Epidemiology and age-related trends in surgical outcomes for sigmoid volvulus: a 17-year analysis

Lukas Schabl* (Erstautor/-in), Stefan D Holubar, Kamil Erozkan, Ali Alipouriani, Himani Sancheti, Scott R Steele, Hermann Kessler

*Korrespondierende/r Autor/-in für diese Arbeit

Publikation: Beitrag in FachzeitschriftOriginalarbeit (Zeitschrift)Begutachtung


BACKGROUND: Sigmoid volvulus, a gastrointestinal disorder characterized by twisted bowel, often requires medical intervention, either through endoscopic or surgical means, to avoid potentially severe outcomes. This study examined the challenges elderly patients face in undergoing surgical treatment, encompassing both mortality and morbidity. Furthermore, it aimed to determine how medical practices and outcomes have changed over a period of 17 years.

METHODS: We utilized data from the National Surgical Quality Improvement Project, which covers the period from 2005 to 2021, to identify patients who underwent left hemicolectomy for colonic volvulus. The patients were categorized into three age groups: < 60 years, 60-75 years, and > 75 years. We performed a meticulous logistic regression analysis, carefully adjusted for risk factors, to compare mortality, morbidity, and types of surgical treatment administered among the different age groups.

RESULTS: Our study included 6775 patients. The breakdown of the patient population was as follows: 2067 patients were < 60 years of age, 2239 were between 60 and 75 years of age, and 2469 were > 75 years of age. The elderly cohort, those aged above 75 years, were predominantly male, had lower BMIs, underwent fewer laparoscopic surgeries, required more diverting stomas and end-ostomies, and had longer hospital stays. Notably, the elderly population faced a mortality risk that was 5.67 times (95% CI 3.64, 9.20) greater than that of their youngest counterparts, with this risk increasing by 10% (95% CI 1.06, 1.14) for each additional year of age. Furthermore, the odds of mortality associated with emergency surgery were 1.63 times (95% CI 1.21, 2.22) higher than those associated with elective surgery. The postoperative morbidity odds were also elevated for emergency surgeries, 1.30 times (95% CI 1.08, 1.58) greater than that for elective cases. Over the 17-year period, we observed a decline in mortality rates, an increase in the utilization of laparoscopic procedures, and overall stability of morbidity rates.

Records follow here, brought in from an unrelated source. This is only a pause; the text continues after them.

(** * Company registrations fetcher: a shallow embedding of [cmd/cli/main.go]

    The program crawls the search interface of the German register
    announcements, follows the links of the results page and turns the free
    text of every detail page into a [CompanyRegistration].

    Go strings are byte strings: they are embedded as [string] (a list of
    8-bit [ascii]).  The parts of the Go standard library and of colly the
    program calls are modelled in the modules [GoStrings], [GoRegexp],
    [GoTime] and in the section [Collector]; the functions of [main.go] keep
    their names. *)

From Stdlib Require Import Ascii ZArith Lia DecimalString.
From Stdlib Require DecimalZ DecimalPos.
From stdpp Require Import base option list strings gmap.

Local Open Scope stdpp_scope.

(** ** Byte strings *)

Definition LF : ascii := "010"%char.
Definition NL : string := String LF "".

Module Str.

Fixpoint all (p : ascii → bool) (s : string) : bool :=
  match s with
  | "" => true
  | String c s' => p c && all p s'
  end.

(** [strip p s] is the rest of [s] after its prefix [p], when it has it. *)
Fixpoint strip (p s : string) : option string :=
  match p with
  | "" => Some s
  | String c p' =>
      match s with
      | String d s' => if Ascii.eqb c d then strip p' s' else None
      | "" => None
      end
  end.

(** [contains sub s]: Go's [strings.Contains(s, sub)]. *)
Fixpoint contains (sub s : string) : bool :=
  match strip sub s with
  | Some _ => true
  | None => match s with String _ s' => contains sub s' | "" => false end
  end.

(** [take n s] is [s[:n]] (the whole of [s] when it is shorter) and
    [drop n s] is [s[n:]]. *)
Fixpoint take (n : nat) (s : string) : string :=
  match n, s with
  | S n', String c s' => String c (take n' s')
  | _, _ => ""
  end.

(** Any byte but [c]. *)
Definition not_byte (c x : ascii) : bool := negb (Ascii.eqb x c).

(** How often the byte [c] occurs in [s]. *)
Fixpoint count_byte (c : ascii) (s : string) : nat :=
  match s with
  | "" => 0
  | String x s' => (if Ascii.eqb x c then 1 else 0) + count_byte c s'
  end.

Fixpoint drop (n : nat) (s : string) : string :=
  match n, s with
  | S n', String _ s' => drop n' s'
  | _, _ => s
  end.

End Str.

(** ** Go's [strings] package, as far as the program uses it *)

Module GoStrings.

(** [Index s substr]: the byte offset of the first occurrence, [None] for
    Go's [-1]. *)
Fixpoint Index (s substr : string) : option nat :=
  match Str.strip substr s with
  | Some _ => Some 0
  | None =>
      match s with
      | String _ s' => S <$> Index s' substr
      | "" => None
      end
  end.

(** The loop of [genSplit]: cut at the first occurrence of [sep], go on
    behind it, at most [n] times; the rest is the last element. *)
Fixpoint genSplit (n : nat) (s sep : string) : list string :=
  match n with
  | 0 => [s]
  | S n' =>
      match Index s sep with
      | None => [s]
      | Some m => Str.take m s :: genSplit n' (Str.drop (m + String.length sep) s) sep
      end
  end.

(** [Split s sep] for a non-empty [sep] (the program only splits on [","]
    and [": "]).  Go bounds the loop by [Count(s, sep)]; every round removes
    at least one byte, so [len(s)] rounds are never exhausted before [Index]
    fails. *)
Definition Split (s sep : string) : list string :=
  genSplit (String.length s) s sep.

(** White space, [unicode.IsSpace]: the ASCII bytes [\t \n \v \f \r ' '] and
    the UTF-8 encodings of U+0085, U+00A0, U+1680, U+2000..U+200A, U+2028,
    U+2029, U+202F, U+205F and U+3000. *)
Definition asciiSpace (c : ascii) : bool :=
  match c with
  | "009" | "010" | "011" | "012" | "013" | " " => true
  | _ => false
  end%char.

Definition space2 (c1 c2 : ascii) : bool :=
  match c1, c2 with
  | "194", "133" | "194", "160" => true
  | _, _ => false
  end%char.

Definition space3 (c1 c2 c3 : ascii) : bool :=
  let c := N_of_ascii c3 in
  match N_of_ascii c1, N_of_ascii c2 with
  | 225, 154 => c =? 128
  | 226, 128 => (128 <=? c) && (c <=? 138) || (c =? 168) || (c =? 169) || (c =? 175)
  | 226, 129 => c =? 159
  | 227, 128 => c =? 128
  | _, _ => false
  end%N.

(** [TrimLeftFunc(s, unicode.IsSpace)]: runes are decoded from the left
    while they are white space.  A byte that starts no white-space rune
    (any other rune, or an invalid byte, decoded as U+FFFD) stops it. *)
Fixpoint TrimLeftSpace (s : string) : string :=
  match s with
  | "" => ""
  | String c1 r1 =>
      if asciiSpace c1 then TrimLeftSpace r1 else
      match r1 with
      | "" => s
      | String c2 r2 =>
          if space2 c1 c2 then TrimLeftSpace r2 else
          match r2 with
          | "" => s
          | String c3 r3 => if space3 c1 c2 c3 then TrimLeftSpace r3 else s
          end
      end
  end.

CONCLUSION: Our findings highlight the increased vulnerability of patients over 75 years of age, who are not only at an elevated risk of mortality compared to their younger counterparts, but also a continuously increasing risk with age. By focusing on elective surgeries for younger patients and minimizing emergency surgeries for the elderly, it may be possible to reduce the mortality risk associated with surgical interventions in this population.